Vu la procédure suivante :
Procédure contentieuse antérieure :
M. et Mme D... A... ont demandé au tribunal administratif de Nice de prononcer la décharge des cotisations supplémentaires d'impôt sur le revenu auxquelles ils ont été assujettis au titre des années 2008 et 2009, et des pénalités correspondantes.
Par un jugement n° 1601938 du 24 mai 2018, le tribunal administratif de Nice a rejeté leur demande.

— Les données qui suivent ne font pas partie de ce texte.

(* ===== verification/Parents.v ===== *)
(** * Parent pointers

    Organizations and roles come from the server as flat lists whose entries name their
    parent.  A missing parent is the empty text, a parent that is not listed counts as none.
    Keys are distinct where a lemma says so; the pointers may form cycles. *)

From S2P Require Import Prelude.

Lemma NoDup_map_inj {A B} (f : A -> B) l x y :
  NoDup (map f l) -> In x l -> In y l -> f x = f y -> x = y.
Proof.
  induction l as [|z l IH]; [done|]. cbn. intros Hn Hx Hy E. apply NoDup_cons in Hn as [Hz Hn].
  destruct Hx as [->|Hx], Hy as [->|Hy]; [done|..|by apply IH].
  - destruct Hz. rewrite E. apply list_elem_of_In. by apply in_map.
  - destruct Hz. rewrite <- E. apply list_elem_of_In. by apply in_map.
Qed.

Section Parents.
Context {A : Type} (key parent : A -> string).

Definition find_key (l : list A) (x : string) : option A := List.find (fun o => String.eqb (key o) x) l.

(** The listed parent. *)
Definition parent_in (l : list A) (o : A) : option A :=
  if String.eqb (parent o) "" then None else find_key l (parent o).

Fixpoint nth_parent (l : list A) (j : nat) (o : A) : option A :=
  match j with O => Some o | S j' => parent_in l o ≫= nth_parent l j' end.

Definition rooted_in (l : list A) (k : nat) (o : A) : Prop :=
  exists r, nth_parent l k o = Some r /\ parent_in l r = None.

(** Everything has a root above it. *)
Definition forest (l : list A) : Prop := forall o, In o l -> exists k, rooted_in l k o.

Section Listing.
Context (l : list A).
Hypothesis (Hkeys : NoDup (map key l)).

Lemma find_key_Some x o : find_key l x = Some o <-> In o l /\ key o = x.
Proof.
  unfold find_key. split.
  - intros H. apply find_some in H as [Hin Hx]. apply String.eqb_eq in Hx. done.
  - intros [Hin <-]. destruct (List.find _ l) as [o'|] eqn:E.
    + apply find_some in E as [Hin' Hx]. apply String.eqb_eq in Hx. f_equal. by eapply NoDup_map_inj.
    + apply (find_none _ _ E) in Hin. by rewrite eqb_refl_str in Hin.
Qed.

Lemma parent_In o p : parent_in l o = Some p -> In p l.
Proof. unfold parent_in. destruct (String.eqb _ _); [done|]. by intros [H _]%find_key_Some. Qed.

Lemma nth_parent_In j o a : In o l -> nth_parent l j o = Some a -> In a l.
Proof.
  revert o. induction j as [|j IH]; cbn; intros o Hin H; [by injection H as <-|].
  destruct (parent_in l o) as [p|] eqn:E; [|done]. cbn in H. apply (IH p); [by eapply parent_In|done].
Qed.

Lemma nth_parent_add i j o : nth_parent l (i + j) o = nth_parent l i o ≫= nth_parent l j.
Proof. revert o. induction i as [|i IH]; intros o; [done|]. cbn. destruct (parent_in l o); [apply IH|done]. Qed.

Lemma rooted_unique k k' o : rooted_in l k o -> rooted_in l k' o -> k = k'.
Proof.
  assert (forall k k', (k < k')%nat -> rooted_in l k o -> rooted_in l k' o -> False) as H.
  { intros i i' Hlt (r & Hr & Hu) (r' & Hr' & _). replace i' with (i + S (i' - S i))%nat in Hr' by lia.
    rewrite nth_parent_add, Hr in Hr'. cbn in Hr'. by rewrite Hu in Hr'. }
  intros H1 H2. destruct (Nat.lt_total k k') as [Hlt|[->|Hlt]]; [|done|]; by destruct (H _ _ Hlt).
Qed.

Lemma rooted_up k o p : parent_in l o = Some p -> rooted_in l k p -> rooted_in l (S k) o.
Proof. intros Hu (r & Hr & Hn). exists r. cbn. by rewrite Hu. Qed.

Lemma rooted_nth i k o a : rooted_in l k o -> nth_parent l i o = Some a -> (i <= k)%nat /\ rooted_in l (k - i) a.
Proof.
  intros (r & Hr & Hn) Ha. destruct (le_lt_dec i k) as [Hle|Hlt].
  - split; [done|]. replace k with (i + (k - i))%nat in Hr by lia. rewrite nth_parent_add, Ha in Hr. by exists r.
  - replace i with (k + S (i - S k))%nat in Ha by lia. rewrite nth_parent_add, Hr in Ha. cbn in Ha. by rewrite Hn in Ha.
Qed.

(** A chain of ancestors has no repetition, so it is no longer than the listing. *)
Lemma rooted_bound k o : In o l -> rooted_in l k o -> (k < length l)%nat.
Proof.
  intros Ho Hr.
  set (chain := map (fun i => default o (nth_parent l i o)) (seq 0 (S k))).
  assert (forall i, (i <= k)%nat -> exists a, nth_parent l i o = Some a /\ In a l /\ rooted_in l (k - i) a) as Hc.
  { intros i Hi. destruct Hr as (r & Hr & Hn). replace k with (i + (k - i))%nat in Hr by lia.
    rewrite nth_parent_add in Hr. destruct (nth_parent l i o) as [a|] eqn:E; [|done].
    exists a. split_and!; [done|by eapply nth_parent_In|]. by exists r. }
  assert (List.NoDup chain) as Hnd.
  { apply Finite.Injective_map_NoDup_in; [|apply seq_NoDup]. intros i j Hi Hj E.
    apply in_seq in Hi, Hj. destruct (Hc i) as (a & Ha & _ & Hra); [lia|]. destruct (Hc j) as (b & Hb & _ & Hrb); [lia|].
    rewrite Ha, Hb in E. cbn in E. subst b. pose proof (rooted_unique _ _ _ Hra Hrb). lia. }
  assert (incl chain l) as Hincl.
  { intros a (i & <- & Hi)%in_map_iff. apply in_seq in Hi. destruct (Hc i) as (b & -> & Hb & _); [lia|done]. }
  pose proof (NoDup_incl_length Hnd Hincl) as H. unfold chain in H. rewrite length_map, length_seq in H. lia.
Qed.

(** Two organizations at the same height share nothing below them. *)
Lemma apart k o o' x i j :
  rooted_in l k o -> rooted_in l k o' -> nth_parent l i x = Some o -> nth_parent l j x = Some o' -> o = o'.
Proof.
  intros Hr Hr' Hi Hj. assert (rooted_in l (i + k) x) as Hx.
  { destruct Hr as (r & Hr & Hn). exists r. by rewrite nth_parent_add, Hi. }
  assert (rooted_in l (j + k) x) as Hx'.
  { destruct Hr' as (r & Hr' & Hn). exists r. by rewrite nth_parent_add, Hj. }
  pose proof (rooted_unique _ _ _ Hx Hx'). replace j with i in Hj by lia. rewrite Hi in Hj. by injection Hj.
Qed.

Lemma find_key_rev x : find_key (rev l) x = find_key l x.
Proof.
  destruct (find_key l x) as [o|] eqn:E.
  - apply find_key_Some in E as [Hin <-]. unfold find_key. destruct (List.find _ (rev l)) as [o'|] eqn:E'.
    + apply find_some in E' as [Hin' Hx]. apply in_rev in Hin'. apply String.eqb_eq in Hx. f_equal. by eapply NoDup_map_inj.
    + apply in_rev in Hin. apply (find_none _ _ E') in Hin. by rewrite eqb_refl_str in Hin.
  - unfold find_key in *. destruct (List.find _ (rev l)) as [o'|] eqn:E'; [|done].
    apply find_some in E' as [Hin' Hx]. apply in_rev in Hin'. by rewrite (find_none _ _ E o' Hin') in Hx.
Qed.

(** In a forest the depth is a rank that grows from every parent to its children. *)
Fixpoint height (fuel : nat) (o : A) : nat :=
  match fuel with
  | O => O
  | S fuel' => match parent_in l o with Some p => S (height fuel' p) | None => O end
  end.

Lemma height_rooted k : forall fuel o, rooted_in l k o -> (k <= fuel)%nat -> height fuel o = k.
Proof.
  induction k as [|k IH]; intros fuel o (r & Hr & Hu) Hf.
  - injection Hr as ->. destruct fuel; [done|]. cbn. by rewrite Hu.
  - destruct fuel as [|fuel]; [lia|]. cbn in *. destruct (parent_in l o) as [p|]; [|done]. f_equal. apply IH; [by exists r|lia].
Qed.

Lemma forest_rank : forest l -> exists h : string -> nat, forall o, In o l -> parent o <> "" -> (h (parent o) < h (key o))%nat.
Proof.
  intros Hf. exists (fun x => match find_key l x with Some o => S (height (length l) o) | None => O end).
  intros o Ho Hp. assert (find_key l (key o) = Some o) as -> by by apply find_key_Some.
  destruct (find_key l (parent o)) as [p|] eqn:E; [|lia].
  assert (parent_in l o = Some p) as Hu by (unfold parent_in; by rewrite eqb_str_false).
  assert (In p l) as Hin by by eapply parent_In. destruct (Hf p Hin) as (k & Hk).
  pose proof (rooted_up _ _ _ Hu Hk) as Hk'. pose proof (rooted_bound _ _ Ho Hk').
  rewrite (height_rooted k), (height_rooted (S k)) by (done || lia). lia.
Qed.
End Listing.
End Parents.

Procédure devant la Cour :
Par une requête et un mémoire, enregistrés le 1er juin 2018 et le 21 décembre 2018, M. et Mme A..., représentés par Me B..., demandent à la Cour :
1°) d'annuler ce jugement du tribunal administratif de Nice du 24 mai 2018 ;
2°) à titre principal, de prononcer la décharge des cotisations supplémentaires d'impôt sur le revenu auxquelles ils ont été assujettis au titre des années 2008 et 2009, et des pénalités correspondantes ;
3°) à titre subsidiaire, de prononcer la réduction des cotisations supplémentaires d'impôt sur le revenu auxquelles ils ont été assujettis au titre des années 2008 et 2009, et des pénalités correspondantes ;
4°) de mettre à la charge de l'Etat la somme de 3 000 euros en application de l'article L. 761-1 du code de justice administrative.
Ils soutiennent que :
- la comptabilité de la société à responsabilité limitée (SARL) Restaurant Le Jardin, qui n'est entachée que d'irrégularités sans gravité, est suffisamment probante et ne pouvait être rejetée ;
- la méthode de reconstitution des recettes de cette société, qui n'utilise pas la seule " méthode des vins ", est radicalement viciée ;
- si on en modifie certains paramètres, elle aboutit à des évolutions de la rectification qui sont incohérentes ;
- elle n'a pas pris en compte les bouteilles vendues dans le cadre de repas de groupe ;
- elle aboutit à des pourcentages de résultats et de marge dépourvus de vraisemblance ;
- le service ne pouvait se limiter à procéder au dépouillement des notes de table pendant seulement quatre mois de chaque année ;
- l'application de la " méthode des vins " à la reconstitution de recettes, qui est adaptée, conduit à réduire le revenu rectifié et, par suite, les cotisations contestées dans la présente instance ;
- aucun manquement délibéré n'est établi.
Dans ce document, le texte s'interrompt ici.